What you are asked to do> Would you return every line of the listing below that has "ExecuteTask" in it?

Given entries>
(** * The PDF reader of [pyte.backend.pdf.reader]

    A shallow embedding of [PDFReader] (lexer, object parser,
    cross-reference tables, trailer chain, object cache) and of
    [PNGReconstructor] / [paeth_predictor], followed by the properties of
    the reader that the specification states.

    Conventions of the embedding:
    - a Python [bytes] value is a [list byte];
    - the binary file object is a record of its content and its cursor;
    - every [while True] loop takes a fuel argument and yields [OutOfFuel]
      when the fuel is used up, so that non-termination of the Python loop
      is the statement "for every fuel the result is [OutOfFuel]";
    - a raised Python exception is [Raise e]; the state of the reader at
      the exception is kept only where the reader itself catches the
      exception (the table and the file in [parse_xref_table], the file
      in [next_item]);
    - [print] and the clock are left out. *)

From Stdlib Require Import ZArith NArith List Bool Lia.
From Stdlib Require Import Strings.Byte Strings.String.
From stdpp Require Import base option gmap.

Import ListNotations.
Local Open Scope string_scope.
Local Open Scope list_scope.
Local Open Scope Z_scope.
Set Warnings "-register-all".


(** ** Python values and builtins *)

Abbreviation bytes := (list byte).

(** A [bytes] literal written as a Rocq string. *)
Definition b (s : string) : bytes := list_byte_of_string s.

Definition LF : byte := x0a.
Definition CR : byte := x0d.
Definition BACKSLASH : byte := x5c.

Definition ord (c : byte) : Z := Z.of_N (Byte.to_N c).

(** [x == y] on bytes objects. *)
Fixpoint bytes_eq (x y : bytes) : bool :=
  match x, y with
  | [], [] => true
  | c :: x', d :: y' => Byte.eqb c d && bytes_eq x' y'
  | _, _ => false
  end.

Fixpoint startswith (s prefix : bytes) : bool :=
  match prefix, s with
  | [], _ => true
  | c :: p', d :: s' => Byte.eqb c d && startswith s' p'
  | _ :: _, [] => false
  end.

(** [x in s] for two bytes objects: [x] occurs in [s] as a contiguous
    run.  In particular the empty bytes object is [in] every bytes
    object. *)
Fixpoint bytes_in (x s : bytes) : bool :=
  startswith s x ||
  match s with
  | [] => false
  | _ :: s' => bytes_in x s'
  end.

(** [x in (a, b, ...)] for a tuple of bytes objects. *)
Definition tuple_in (x : bytes) (t : list bytes) : bool :=
  existsb (bytes_eq x) t.

Definition is_ascii_digit (c : byte) : bool :=
  (48 <=? ord c) && (ord c <=? 57).

(** [bytes.isdigit]: non-empty and all ASCII decimal digits. *)
Definition isdigit (s : bytes) : bool :=
  match s with
  | [] => false
  | _ => forallb is_ascii_digit s
  end.

(** The whitespace that [int()] strips: space, HT, LF, VT, FF, CR. *)
Definition py_isspace (c : byte) : bool :=
  (ord c =? 32) || ((9 <=? ord c) && (ord c <=? 13)).

Fixpoint lstrip (s : bytes) : bytes :=
  match s with
  | c :: s' => if py_isspace c then lstrip s' else s
  | [] => []
  end.

Definition strip (s : bytes) : bytes := rev (lstrip (rev (lstrip s))).

(** Value of a digit character in bases up to 16. *)
Definition digit_value (c : byte) : option Z :=
  let n := ord c in
  if (48 <=? n) && (n <=? 57) then Some (n - 48)
  else if (97 <=? n) && (n <=? 102) then Some (n - 87)
  else if (65 <=? n) && (n <=? 70) then Some (n - 55)
  else None.

(** The digits of an integer literal: digits of the base, single
    underscores allowed between digits.  [prev_digit] tells whether the
    previous character was a digit. *)
Fixpoint int_digits (base : Z) (prev_digit : bool) (acc : Z) (s : bytes)
  : option Z :=
  match s with
  | [] => if prev_digit then Some acc else None
  | c :: s' =>
      if Byte.eqb c x5f then
        if prev_digit then int_digits base false acc s' else None
      else
        match digit_value c with
        | Some d =>
            if d <? base then int_digits base true (acc * base + d) s'
            else None
        | None => None
        end
  end.

(** The prefix that [int(s, base)] accepts for bases 8 and 16
    ([0o], [0x]); an underscore may follow it. *)
Definition int_prefix (base : Z) (s : bytes) : bytes :=
  let skip (s' : bytes) : bytes :=
    match s' with
    | c :: s'' => if Byte.eqb c x5f then s'' else s'
    | [] => []
    end in
  match s with
  | c0 :: c1 :: s' =>
      if Byte.eqb c0 x30 &&
         (((base =? 16) && (Byte.eqb c1 x78 || Byte.eqb c1 x58)) ||
          ((base =? 8) && (Byte.eqb c1 x6f || Byte.eqb c1 x4f)))
      then skip s' else s
  | _ => s
  end.

(** [int(s, base)] on a bytes object or on a str of ASCII characters;
    [None] stands for [ValueError]. *)
Definition py_int (base : Z) (s : bytes) : option Z :=
  match strip s with
  | [] => None
  | c :: s' =>
      if Byte.eqb c x2d then
        option_map Z.opp (int_digits base false 0 (int_prefix base s'))
      else if Byte.eqb c x2b then
        int_digits base false 0 (int_prefix base s')
      else int_digits base false 0 (int_prefix base (c :: s'))
  end.
(** X14.  A manager constructed without a strategy is a new object, and
    [execute_task] of it raises [ValueError("No strategy set")] for any
    task, leaving the world as the construction left it: the task is not
    completed and no clock is read. *)
Theorem manager_without_strategy_raises w task :
  ∃ self w',
    TaskManager_init None w = (Ret self, w') ∧
    managers w !! self = None ∧
    execute_task self task w' = (Raise (ValueError "No strategy set"), w') ∧
    tasks w' = tasks w ∧ processors w' = processors w ∧
    now w' = now w ∧ lag w' = lag w ∧
    ∀ other, other ≠ self → managers w' !! other = managers w !! other.
Proof.
  unfold TaskManager_init, new_manager.
  eexists _, _. split; [reflexivity|].
  split; [apply not_elem_of_dom, is_fresh|].
  split.
  { unfold execute_task, load_manager. rewrite bind_eq. cbn.
    by rewrite lookup_insert_eq. }
  cbn. repeat split. intros other Hne. by rewrite lookup_insert_ne.
Qed.

(** X15.  [set_strategy] changes the manager it is called on and nothing
    else, and the last call wins: setting one strategy and then another
    leaves the world that setting the second alone leaves.  The argument
    may be a processor or [None]. *)
Theorem set_strategy_last_wins w self s1 s2 m :
  managers w !! self = Some m →
  ∃ w1 w2,
    set_strategy self s1 w = (Ret (), w1) ∧
    set_strategy self s2 w1 = (Ret (), w2) ∧
    set_strategy self s2 w = (Ret (), w2) ∧
    managers w2 !! self = Some (mkManager s2) ∧
    (∀ other, other ≠ self → managers w2 !! other = managers w !! other) ∧
    tasks w2 = tasks w ∧ processors w2 = processors w ∧
    now w2 = now w ∧ lag w2 = lag w.
Proof.
  intros Hm. rewrite !(set_strategy_eq _ _ _ _ Hm).
  eexists _, _. split; [reflexivity|].
  split.
  { erewrite set_strategy_eq by (cbn; apply lookup_insert_eq).
    unfold set_managers. cbn. by rewrite insert_insert_eq. }
  split; [reflexivity|]. cbn.
  split; [apply lookup_insert_eq|].
  repeat split. intros other Hne. by rewrite lookup_insert_ne.
Qed.

Lemma set_strategy_last_wins_witness :
  ∃ w1 w2,
    set_strategy 0 (Some 1) office = (Ret (), w1) ∧
    set_strategy 0 (Some 2) w1 = (Ret (), w2) ∧
    set_strategy 0 (Some 2) office = (Ret (), w2) ∧
    managers w2 !! 0 = Some (mkManager (Some 2)) ∧
    (∀ other, other ≠ 0 → managers w2 !! other = managers office !! other) ∧
    tasks w2 = tasks office ∧ processors w2 = processors office ∧
    now w2 = now office ∧ lag w2 = lag office.
Proof.
  apply (set_strategy_last_wins office 0 (Some 1) (Some 2) (mkManager None)).
  reflexivity.
Defined.

(** ** Call sequences *)

(** X16.  Whatever calls are made, a task stays in the store with the
    title, priority, description and [created_at] it was constructed
    with. *)
Theorem task_attributes_never_change cs w task t :
  tasks w !! task = Some t →
  ∃ t', tasks (run cs w) !! task = Some t' ∧
        title t' = title t ∧ priority t' = priority t ∧
        description t' = description t ∧ created_at t' = created_at t.
Proof.
  intros Ht.
  destruct (preserves_run tasks_evolve cs perform_tasks w task t Ht)
    as (t' & Ht' & ? & ? & ? & ? & _).
  by exists t'.
Qed.

Lemma task_attributes_never_change_witness :
  ∃ t', tasks (run [ExecuteTask 1 0; ProcessTask 1 0; MarkCompleted 0;
                    NewTask "AB" TaskPriority.LOW "x";
                    ExecuteTask 2 0] busy_office) !! 0 = Some t' ∧
        title t' = title task_breach ∧ priority t' = priority task_breach ∧
        description t' = description task_breach ∧
        created_at t' = created_at task_breach.
Proof.
  apply (task_attributes_never_change _ busy_office 0 task_breach).
  reflexivity.
Defined.

Lemma perform_other_manager c w manager m :
  managers w !! manager = Some m →
  ¬ sets_strategy_of manager c →
  managers (perform c w) !! manager = Some m.
Proof.
  intros Hm Hc.
  destruct c; unfold perform;
    try (match goal with
         | |- managers (?f w).2 !! _ = _ =>
             let H := fresh in
             assert (H : preserves managers_same f) by methods;
             rewrite (H w); exact Hm
         end).
  - unfold TaskManager_init, new_manager. cbn.
    rewrite lookup_insert_ne; [done|].
    intros E. apply (is_fresh (dom (managers w))). rewrite E.
    by apply elem_of_dom.
  - destruct (decide (manager0 = manager)) as [->|Hne].
    + destruct Hc. by eexists.
    + unfold set_strategy, load_manager, store_manager. rewrite bind_eq.
      destruct (managers w !! manager0); cbn; [|done].
      by rewrite lookup_insert_ne.
Qed.

(** X17.  Only [set_strategy] on a manager changes the strategy it holds:
    through any sequence of calls none of which is a [set_strategy] on
    that manager, the manager holds what it held. *)
Theorem only_set_strategy_changes_strategy cs w manager m :
  managers w !! manager = Some m →
  Forall (λ c, ¬ sets_strategy_of manager c) cs →
  managers (run cs w) !! manager = Some m.
Proof.
  intros Hm Hcs. revert w Hm. unfold run.
  induction Hcs as [|c cs Hc _ IH]; intros w Hm; cbn; [done|].
  apply IH. by apply perform_other_manager.
Qed.

Lemma only_set_strategy_changes_strategy_witness :
  managers (run [ExecuteTask 1 0; SetStrategy 2 (Some 0); NewManager None;
                 ExecuteTask 0 1; ProcessTask 0 1] office) !! 1 =
  Some (mkManager (Some 0)).
Proof.
  apply (only_set_strategy_changes_strategy _ office 1 (mkManager (Some 0)));
    [reflexivity|].
  repeat constructor; intros [s [=]].
Defined.

#[local] Instance processors_kept_preorder : PreOrder processors_kept.
Proof.
  split.
  - intros w l p H. by exists p.
  - intros w1 w2 w3 H12 H23 l p H.
    destruct (H12 l p H) as (p2 & H2 & ? & ?).
    destruct (H23 l p2 H2) as (p3 & H3 & ? & ?).
    exists p3. repeat split; congruence.
Qed.

Lemma processors_kept_same w w' :
  processors w' = processors w → processors_kept w w'.
Proof. intros E l p H. exists p. by rewrite E. Qed.

(** A statement that leaves the processor store alone. *)
Ltac frame_processors :=
  intros w; apply processors_kept_same; cbn;
  repeat match goal with
         | |- context [match ?x with _ => _ end] => destruct x
         end;
  cbn; rewrite ?elapse_processors; reflexivity.

Lemma time_time_processors : preserves processors_kept time_time.
Proof. frame_processors. Qed.

Lemma time_sleep_processors ms : preserves processors_kept (time_sleep ms).
Proof. frame_processors. Qed.

Lemma load_task_processors l : preserves processors_kept (load_task l).
Proof.
  intros w; apply processors_kept_same; unfold load_task.
  by destruct (tasks w !! l).
Qed.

Output below>
  ∃ t', tasks (run [ExecuteTask 1 0; ProcessTask 1 0; MarkCompleted 0;
                    ExecuteTask 2 0] busy_office) !! 0 = Some t' ∧
  managers (run [ExecuteTask 1 0; SetStrategy 2 (Some 0); NewManager None;
                 ExecuteTask 0 1; ProcessTask 0 1] office) !! 1 =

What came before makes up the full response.